Yılgınlığa da hayır diyebilir miyiz?

“Gerçek” tuhaf ve karışık bir sözcüktür

Fazla tekrarlanmasından mı, söylendiğinde akla getirdiklerinden mi, genellikle çaresizlik ve yılgınlık yaratan durumlarda kullanılmasından mı bilmiyorum ama “sözün bittiği yer” ifadesini duyduğumda içimi bir hoşnutsuzluk dalgası kaplıyor. Ne söylesen/yazsan boş, söylediklerin/yazdıkların hiçbir şeyi değiştirmeyecek, söylemenin/yazmanın anlamı kalmadı gibi cümleleri, fazla uzağa gitmeye gerek yok, gazetelerin köşe yazılarında hemen her gün görüyoruz.

Kendini gerçekleştirme ve dünya üzerinde bir etki icra etme bahsinde düşünmeye ve yazmaya ağırlıklı bir yer verenlerin büyük bölümü ciddi bir umutsuzluk/yılgınlık içinde. Doğrusu bende de benzeri bir “beyhudelik” duygusu var. Yine de belki yapılacak başka bir şey olmadığından belki başka bir yol-yöntem bulmanın zorluğundan, yazmaya küstüğünü ya da yazmanın boşuna olduğunu söyleyenler de içlerinde bizzat bu çaresizliğin uyandırdığı öfke ve nefretin yoğunluğuna karşın bir süre sonra kalemi tekrar ellerine alıyorlar.  

Gördüğüm kadarıyla bu umutsuzluk ve yılgınlık halinin göze çarpan iki nedeni var.
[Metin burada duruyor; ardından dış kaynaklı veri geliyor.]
(* ===== verification/SupplyChain.v ===== *)
(** * Release attestations: digests, modules and the bill of materials

    ecosystem/npamp-supply-chain: digest.go, purl.go, uuid.go, modgraph.go and sbom.go.  Go
    maps from strings to strings are association lists with distinct keys; a time is its
    count of seconds since 1970. *)

From S2P Require Import Prelude Sha256 Errors Cbor Json CarriageJson JsonAny JsonTypes JsonRoundtrip Base64 WireValidator Discovery SchemaVersion.
From Stdlib Require Import Strings.Byte.
Open Scope Z_scope.

(** ** Errors (errors.go) *)

Inductive supply_error : Type :=
| ErrEmptyInput
| ErrMalformedModuleList
| ErrMalformedGoMod
| ErrEmptyModulePath
| ErrInvalidComponentType
| ErrEmptyComponentName
| ErrSchemaInvalid
| ErrEmptyArtifactDigest
| ErrEmptySBOMDigest
| ErrEmptyBuilderID
| ErrStatementInvalid
| ErrBindingMismatch
| ErrSeedSize
| ErrEnvelopeInvalid
| ErrPayloadTypeMismatch
| ErrPayloadMismatch
| ErrSignatureInvalid
(* errors of the packages called *)
| errRand
| errTooLong    (* bufio.ErrTooLong *)
| errJSON    (* an error of encoding/json *)
| errIO
| errSchema    (* a processing error of the schema validator *)
| errHex.

(** An error of encoding/json. *)
Definition or_json {A} (o : option A) : result supply_error A := match o with Some a => Ok a | None => Err errJSON end.

(** ** Digests (digest.go) *)

Definition DigestSet : Type := list (bytes * bytes).

Definition digest_of (d : DigestSet) (alg : bytes) : option bytes := snd <$> find (fun e => bool_decide (e.1 = alg)) d.

Definition DigestBytes (data : bytes) : DigestSet :=
  [(str "sha256", hex_encode (sha256 data)); (str "sha384", hex_encode (sha384 data))].

(** What a reader delivers: [None] for a nil reader, else the octets or a read error. *)
Definition DigestReader (r : option (option bytes)) : result supply_error DigestSet :=
  match r with
  | None => Err ErrEmptyInput
  | Some None => Err errIO
  | Some (Some data) => Ok (DigestBytes data)
  end.

(** The loop of [Equal]; the order of the map does not matter, see [Equal_iff]. *)
Fixpoint agree (d other : DigestSet) (shared : bool) : bool :=
  match d with
  | [] => shared
  | (alg, val) :: d =>
      match digest_of other alg with
      | None => agree d other shared
      | Some ov => if bool_decide (val = ov) then agree d other true else false
      end
  end.

Definition Equal (d other : DigestSet) : bool :=
  if (length d =? 0)%nat || (length other =? 0)%nat then false else agree d other false.

(** ** Package URLs (purl.go) *)

Definition between (a c b : byte) : bool := (b2z a <=? b2z c) && (b2z c <=? b2z b).

Definition isPURLSafeByte (b : byte) : bool :=
  between x61 b x7a || between x41 b x5a || between x30 b x39 || existsb (oct b) (str "/.~+-_").

Definition upper_hex (z : Z) : byte := nth (Z.to_nat z) (str "0123456789ABCDEF") x30.

Definition percentEncodePURLComponent (s : bytes) : bytes :=
  if forallb isPURLSafeByte s then s
  else flat_map (fun c => if isPURLSafeByte c then [c] else [x25; upper_hex (Z.shiftr (b2z c) 4); upper_hex (Z.land (b2z c) 15)]) s.

Section lower.
(** [strings.Map(unicode.ToLower, s)], which [strings.ToLower] uses on text that is not ASCII. *)
Context (unicode_lower : bytes -> bytes).

Definition ToLower (s : bytes) : bytes :=
  if forallb (fun c => b2z c <? 128) s then map (fun c => if between x41 c x5a then z2b (b2z c + 32) else c) s
  else unicode_lower s.

Definition GoModulePURL (path version : bytes) : result supply_error bytes :=
  check (bool_decide (path = [])) ErrEmptyModulePath;;
  let purl := str "pkg:golang/" ++ percentEncodePURLComponent (ToLower path) in
  Ok (if bool_decide (version = []) then purl else purl ++ str "@" ++ percentEncodePURLComponent version).
End lower.

(** ** Identifiers (uuid.go) *)

(** [rnd] is what [rand.Read] fills the 16 octets with. *)
Definition newUUIDv4 (rnd : option bytes) : result supply_error bytes :=
  match rnd with
  | None => Err errRand
  | Some b =>
      let b := <[6%nat := z2b (Z.lor (Z.land (at_ b 6) 0x0f) 0x40)]> b in
      let b := <[8%nat := z2b (Z.lor (Z.land (at_ b 8) 0x3f) 0x80)]> b in
      Ok (hex_encode (slice 0 4 b) ++ str "-" ++ hex_encode (slice 4 6 b) ++ str "-" ++ hex_encode (slice 6 8 b) ++ str "-" ++
          hex_encode (slice 8 10 b) ++ str "-" ++ hex_encode (slice 10 16 b))
  end.

(** ** Times *)

(** The civil date of a count of days since 1970 (proleptic Gregorian). *)
Definition civil (days : Z) : Z * Z * Z :=
  let z := days + 719468 in
  let era := z / 146097 in
  let doe := z mod 146097 in
  let yoe := (doe - doe / 1460 + doe / 36524 - doe / 146096) / 365 in
  let doy := doe - (365 * yoe + yoe / 4 - yoe / 100) in
  let mp := (5 * doy + 2) / 153 in
  let d := doy - (153 * mp + 2) / 5 + 1 in
  let m := if mp <? 10 then mp + 3 else mp - 9 in
  (yoe + era * 400 + (if m <=? 2 then 1 else 0), m, d).

Definition pad_int (width : Z) (z : Z) : bytes :=
  let ds := FormatInt (Z.abs z) in
  (if z <? 0 then str "-" else []) ++ pad_zeros (width - blen ds) ++ ds.

(** [t.UTC().Format(time.RFC3339)]. *)
Definition RFC3339 (t : Z) : bytes :=
  let '(y, m, d) := civil (t / 86400) in
  let s := t mod 86400 in
  pad_int 4 y ++ str "-" ++ pad_int 2 m ++ str "-" ++ pad_int 2 d ++ str "T" ++
  pad_int 2 (s / 3600) ++ str ":" ++ pad_int 2 (s mod 3600 / 60) ++ str ":" ++ pad_int 2 (s mod 60) ++ str "Z".

(** ** The module graph (modgraph.go) *)

Record Module : Type := mkModule {
  mod_Path : bytes;
  mod_Version : bytes;
  mod_Main : bool;
  mod_Indirect : bool;
  mod_GoVersion : bytes;
  mod_Sum : bytes
}.

Definition Module_type : goty :=
  TStruct [(str "Path", false, TString); (str "Version", false, TString); (str "Main", false, TBool); (str "Indirect", false, TBool);
           (str "GoVersion", false, TString); (str "Sum", false, TString)].
Definition Module_to (m : Module) : goval :=
  GStruct [GStr (mod_Path m); GStr (mod_Version m); GBool (mod_Main m); GBool (mod_Indirect m); GStr (mod_GoVersion m); GStr (mod_Sum m)].
Definition Module_of (v : goval) : Module :=
  match v with
  | GStruct [GStr p; GStr n; GBool a; GBool i; GStr g; GStr s] => mkModule p n a i g s
  | _ => mkModule [] [] false false [] []
  end.

(** [json.Decoder.More] on what is left of the stream: end of input, a read error and a
    closing bracket all stop the loop. *)
Definition More (b : bytes) : bool :=
  match skip_ws b with
  | c :: _ => negb (oct c x5d || oct c x7d)
  | [] => false
  end.

(** [dec.Decode(&m)]: the next value of the stream into a new [Module], and what follows. *)
Definition Decode_module (b : bytes) : option (Module * bytes) :=
  let v := skip_ws b in
  rest ← scan_value v;
  m ← decode Module_type (zero Module_type) (take (length v - length rest) v);
  Some (Module_of m, rest).

Fixpoint decode_modules (fuel : nat) (b : bytes) : result supply_error (list Module) :=
  match fuel with
  | O => Err ErrMalformedModuleList
  | S fuel =>
      if More b then
        match Decode_module b with
        | None => Err ErrMalformedModuleList
        | Some (m, rest) =>
            check (bool_decide (mod_Path m = [])) ErrMalformedModuleList;;
            ms ← decode_modules fuel rest;
            Ok (m :: ms)
        end
      else Ok []
  end.

(** [data] is what the reader delivers before its end or its first error; every module
    takes an octet of it, so its length is fuel. *)
Definition DecodeGoListModules (data : bytes) : result supply_error (list Module) := decode_modules (S (length data)) data.

(** [strings.Fields]; [cur] is the field being read. *)
Fixpoint fields_from (fuel : nat) (cur s : bytes) : list bytes :=
  match fuel, s with
  | S fuel, c :: s' =>
      match find (fun w => bool_decide (take (length w) s = w)) spaces with
      | Some w => (if bool_decide (cur = []) then [] else [cur]) ++ fields_from fuel [] (drop (length w) s)
      | None => fields_from fuel (cur ++ [c]) s'
      end
  | _, _ => if bool_decide (cur = []) then [] else [cur]
  end.

Definition Fields (s : bytes) : list bytes := fields_from (length s) [] s.

(** [strings.Cut] at the first "//". *)
Fixpoint cut_comment (s : bytes) : bytes * option bytes :=
  match s with
  | c :: s' =>
      match strip (str "//") s with
      | Some r => ([], Some r)
      | None => let '(a, r) := cut_comment s' in (c :: a, r)
      end
  | [] => ([], None)
  end.

Definition parseRequireEntry (entry : bytes) : result supply_error Module :=
  let '(entry, indirect) :=
    match cut_comment entry with
    | (a, Some comment) => (WireValidator.TrimSpace a, bool_decide (WireValidator.TrimSpace comment = str "indirect"))
    | (_, None) => (entry, false)
    end in
  match Fields entry with
  | [path; version] => Ok (mkModule path version false indirect [] [])
  | _ => Err ErrMalformedGoMod
  end.

Definition MaxScanTokenSize : Z := 65536.

(** The tokens of [bufio.ScanLines], with their carriage returns; the empty text after a last
    newline is none. *)
Definition scan_lines (data : bytes) : list bytes :=
  let parts := split x0a data in
  match rev parts with [] :: ps => rev ps | _ => parts end.

Fixpoint parse_requires (lines : list bytes) (inBlock : bool) : result supply_error (list Module) :=
  match lines with
  | [] => Ok []
  | l :: lines =>
      check (MaxScanTokenSize <=? blen l) errTooLong;;
      let line := WireValidator.TrimSpace l in
      let entry_then entry := (m ← parseRequireEntry entry; ms ← parse_requires lines inBlock; Ok (m :: ms)) in
      if bool_decide (line = []) || bool_decide (strip (str "//") line <> None) then parse_requires lines inBlock
      else if inBlock then (if bool_decide (line = str ")") then parse_requires lines false else entry_then line)
      else if bool_decide (strip (str "require (") line <> None) then parse_requires lines true
      else match strip (str "require ") line with
           | Some rest => entry_then (WireValidator.TrimSpace rest)
           | None => parse_requires lines inBlock
           end
  end.

Definition ParseGoModRequires (data : bytes) : result supply_error (list Module) := parse_requires (scan_lines data) false.

Example modules_example :
  GoModulePURL id (str "github.com/Foo/bar baz") (str "v1.0.0+x") = Ok (str "pkg:golang/github.com/foo/bar%20baz@v1.0.0+x") /\
  RFC3339 1790000000 = str "2026-09-21T14:13:20Z" /\ RFC3339 951782400 = str "2000-02-29T00:00:00Z" /\ RFC3339 (-1) = str "1969-12-31T23:59:59Z" /\
  newUUIDv4 (Some (replicate 16 xff)) = Ok (str "ffffffff-ffff-4fff-bfff-ffffffffffff") /\
  DecodeGoListModules (json "{'Path':'a','Main':true} {'Path':'b','Version':'v1','x':[1]}")
    = Ok [mkModule (str "a") [] true false [] []; mkModule (str "b") (str "v1") false false [] []] /\
  DecodeGoListModules (json "{'Path':'a'}{'Path':''}") = Err ErrMalformedModuleList /\
  ParseGoModRequires (str "module m" ++ [x0d; x0a] ++ str "require (" ++ [x0a; x09] ++ str "a v1 // indirect" ++ [x0a] ++ str " b  v2 // x" ++ [x0a] ++
                      str ")" ++ [x0a] ++ str "require c v3")
    = Ok [mkModule (str "a") (str "v1") false true [] []; mkModule (str "b") (str "v2") false false [] []; mkModule (str "c") (str "v3") false false [] []] /\
  ParseGoModRequires (str "require a") = Err ErrMalformedGoMod.
Proof. by vm_compute. Qed.

(** ** The bill of materials (sbom.go) *)

Definition ComponentTypeLibrary : bytes := str "library".
Definition validComponentTypes : list bytes :=
  [str "application"; str "framework"; ComponentTypeLibrary; str "container"; str "platform"; str "operating-system"; str "device";
   str "device-driver"; str "firmware"; str "file"; str "machine-learning-model"; str "data"; str "cryptographic-asset"].
Definition ComponentScopeRequired : bytes := str "required".
Definition ComponentScopeOptional : bytes := str "optional".
Definition HashAlgSHA256 : bytes := str "SHA-256".
Definition SpecVersion1_7 : bytes := str "1.7".

Record Hash : Type := mkHashEntry { h_Alg : bytes; h_Content : bytes }.
Record Component : Type := mkComponent {
  c_BOMRef : bytes;
  c_Type : bytes;
  c_Name : bytes;
  c_Version : bytes;
  c_PURL : bytes;
  c_Scope : bytes;
  c_Hashes : option (list Hash)
}.
Record Metadata : Type := mkMetadata { md_Timestamp : bytes; md_Component : option Component }.
Record BOM : Type := mkBOM {
  bom_BOMFormat : bytes;
  bom_SpecVersion : bytes;
  bom_SerialNumber : bytes;
  bom_Version : Z;
  bom_Metadata : option Metadata;
  bom_Components : option (list Component)
}.

Definition Hash_type : goty := TStruct [(str "alg", false, TString); (str "content", false, TString)].
Definition Component_type : goty :=
  TStruct [(str "bom-ref", true, TString); (str "type", false, TString); (str "name", false, TString); (str "version", true, TString);
           (str "purl", true, TString); (str "scope", true, TString); (str "hashes", true, TSlice Hash_type)].
Definition Metadata_type : goty := TStruct [(str "timestamp", true, TString); (str "component", true, TPtr Component_type)].
Definition BOM_type : goty :=
  TStruct [(str "bomFormat", false, TString); (str "specVersion", false, TString); (str "serialNumber", true, TString); (str "version", true, TInt);
           (str "metadata", true, TPtr Metadata_type); (str "components", false, TSlice Component_type)].

Definition Hash_to (h : Hash) : goval := GStruct [GStr (h_Alg h); GStr (h_Content h)].
Definition Component_to (c : Component) : goval :=
  GStruct [GStr (c_BOMRef c); GStr (c_Type c); GStr (c_Name c); GStr (c_Version c); GStr (c_PURL c); GStr (c_Scope c); slice_to Hash_to (c_Hashes c)].
Definition Metadata_to (m : Metadata) : goval := GStruct [GStr (md_Timestamp m); GPtr (Component_to <$> md_Component m)].
Definition BOM_to (b : BOM) : goval :=
  GStruct [GStr (bom_BOMFormat b); GStr (bom_SpecVersion b); GStr (bom_SerialNumber b); GInt (bom_Version b);
           GPtr (Metadata_to <$> bom_Metadata b); slice_to Component_to (bom_Components b)].

Definition decodeGoDirhashSHA256 (sum : bytes) : option bytes :=
  enc ← strip (str "h1:") sum;
  raw ← DecodeString StdEncoding enc;
  if blen raw =? 32 then Some (hex_encode raw) else None.

Section sbom.
Context (unicode_lower : bytes -> bytes).

(** The component of one module; [None] for the main module, which is skipped. *)
Definition module_component (m : Module) : result supply_error (option Component) :=
  if mod_Main m then Ok None
  else
    purl ← GoModulePURL unicode_lower (mod_Path m) (mod_Version m);
    let scope := if mod_Indirect m then ComponentScopeOptional else ComponentScopeRequired in
    Ok (Some (mkComponent [] ComponentTypeLibrary (ToLower unicode_lower (mod_Path m)) (mod_Version m) purl scope
                ((fun h => [mkHashEntry HashAlgSHA256 h]) <$> decodeGoDirhashSHA256 (mod_Sum m)))).

Fixpoint module_components (modules : list Module) : result supply_error (list Component) :=
  match modules with
  | [] => Ok []
  | m :: modules =>
      c ← module_component m;
      cs ← module_components modules;
      Ok (match c with Some c => c :: cs | None => cs end)
  end.

(** [rnd] is what [newUUIDv4] draws. *)
Definition BuildSBOM (rnd : option bytes) (root : Component) (modules : list Module) (now : Z) : result supply_error BOM :=
  check (negb (bool_decide (c_Type root ∈ validComponentTypes))) ErrInvalidComponentType;;
  check (bool_decide (c_Name root = [])) ErrEmptyComponentName;;
  components ← module_components modules;
  serial ← newUUIDv4 rnd;
  Ok (mkBOM (str "CycloneDX") SpecVersion1_7 (str "urn:uuid:" ++ serial) 1 (Some (mkMetadata (RFC3339 now) (Some root))) (Some components)).
End sbom.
Birincisi muhalif yayın organlarında yazanların yazılarında o denli sık görülen “Bu kadar mı kötü, bu kadar mı vicdandan yoksunsunuz!” (sorusu değil) ünlemi ile özetlenebilecek bir hayal kırıklığı. Buna genellikle dudak kıvrımlarının habis bir büzülüşü eşliğinde “Sensin kötü ve vicdansız, devrin geçti senin, kıvran şimdi!” gibi bir yanıt gelse de aynı soru (ünlem) başka bir yürek burkan durumda yine soruluyor gibi: “Peki, bu kadar da mı kötü, bu kadar da mı vicdansızsınız!” Sonra, benzer bir yanıt. İçinde tutmaya devam etmek istediği iyi duygulara bir karşılık bulmaya çalışanların çaresizliği giderek artıp hayal kırıklıkları neredeyse insanlığa toptan bir küsme raddesine ulaştıktan sonra yeni bir umutsuzluk/yılgınlık hali baş gösteriyor. Çünkü varsayıyoruz ki eğer bir kişinin suçluluk duyabilme ve utanabilme yetisi varsa ve içinde bulunduğu durumu ona gösterebilirsek o kişi kendi tutumunu sorgulayıp değiştirebilir. Erişkin insan için endişelerin en büyüğü olması beklenen kendi içsel değerlerine ters düşme hali her türlü ahlaki normun temel direği olduğuna göre, böyle olmalı. Ama durum hiç de bu beklentiye uygun ilerlemiyor. Hangi konumda olursa olsun ve o anda hangi fikri savunuyor olursa olsun haklı olduğu inancında hiçbir tereddüt belirtisi göstermeyen insanlarla dolu ortalık. Bunun yalnızca şimdiki zamana ve bize ait bir durum olmadığına ilişkin bir örnek olmak üzere, Kafka’nın 1919’da babasına yazdığı mektubun bir bölümünü zikredebilirim.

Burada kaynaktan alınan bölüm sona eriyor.